(** A transaction reaches the signer only out of a completed selection, as
    the record assembled from it. *)
Lemma signed_transaction_shape self w to_address (amount : amount_arg) token_id tx :
  In tx (signed_transactions (snd (send_transaction self w to_address amount token_id))) ->
  exists url wal,
    current_client self = Some url /\
    current_wallet self = Some wal /\
    amount_satoshis_of amount token_id + estimated_fee
    <= snd (select_utxos (utxos_of (get_utxos w) (w_address wal))
                         (amount_satoshis_of amount token_id)) /\
    tx = assembled (w_address wal) to_address amount token_id (now w)
           (fst (select_utxos (utxos_of (get_utxos w) (w_address wal))
                              (amount_satoshis_of amount token_id)))
           (snd (select_utxos (utxos_of (get_utxos w) (w_address wal))
                              (amount_satoshis_of amount token_id))).
Proof.
  intros Hin.
  destruct (current_client self) as [url|] eqn:Hclient;
    [|unfold send_transaction in Hin; rewrite Hclient in Hin; contradiction].
  destruct (current_wallet self) as [wal|] eqn:Hwallet;
    [|unfold send_transaction in Hin; rewrite Hclient, Hwallet in Hin; contradiction].
  rewrite (send_transaction_ready _ _ _ _ _ _ _ Hclient Hwallet) in Hin. cbv zeta in Hin.
  exists url, wal. split; [reflexivity|]. split; [reflexivity|].
  destruct (snd _ <? _) eqn:Hshort; [contradiction|].
  apply Z.ltb_ge in Hshort. split; [exact Hshort|].
  destruct (sign w _) as [e|txid sg raw]; [|destruct (broadcast w txid)];
    cbn in Hin; intuition congruence.
Qed.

**TASK DIRECTIONS**
Which of the lines in the data contain the string "exists"? Return each one.

**TASK OUTPUT**
  exists url wal,
  exists url, wal. split; [reflexivity|]. split; [reflexivity|].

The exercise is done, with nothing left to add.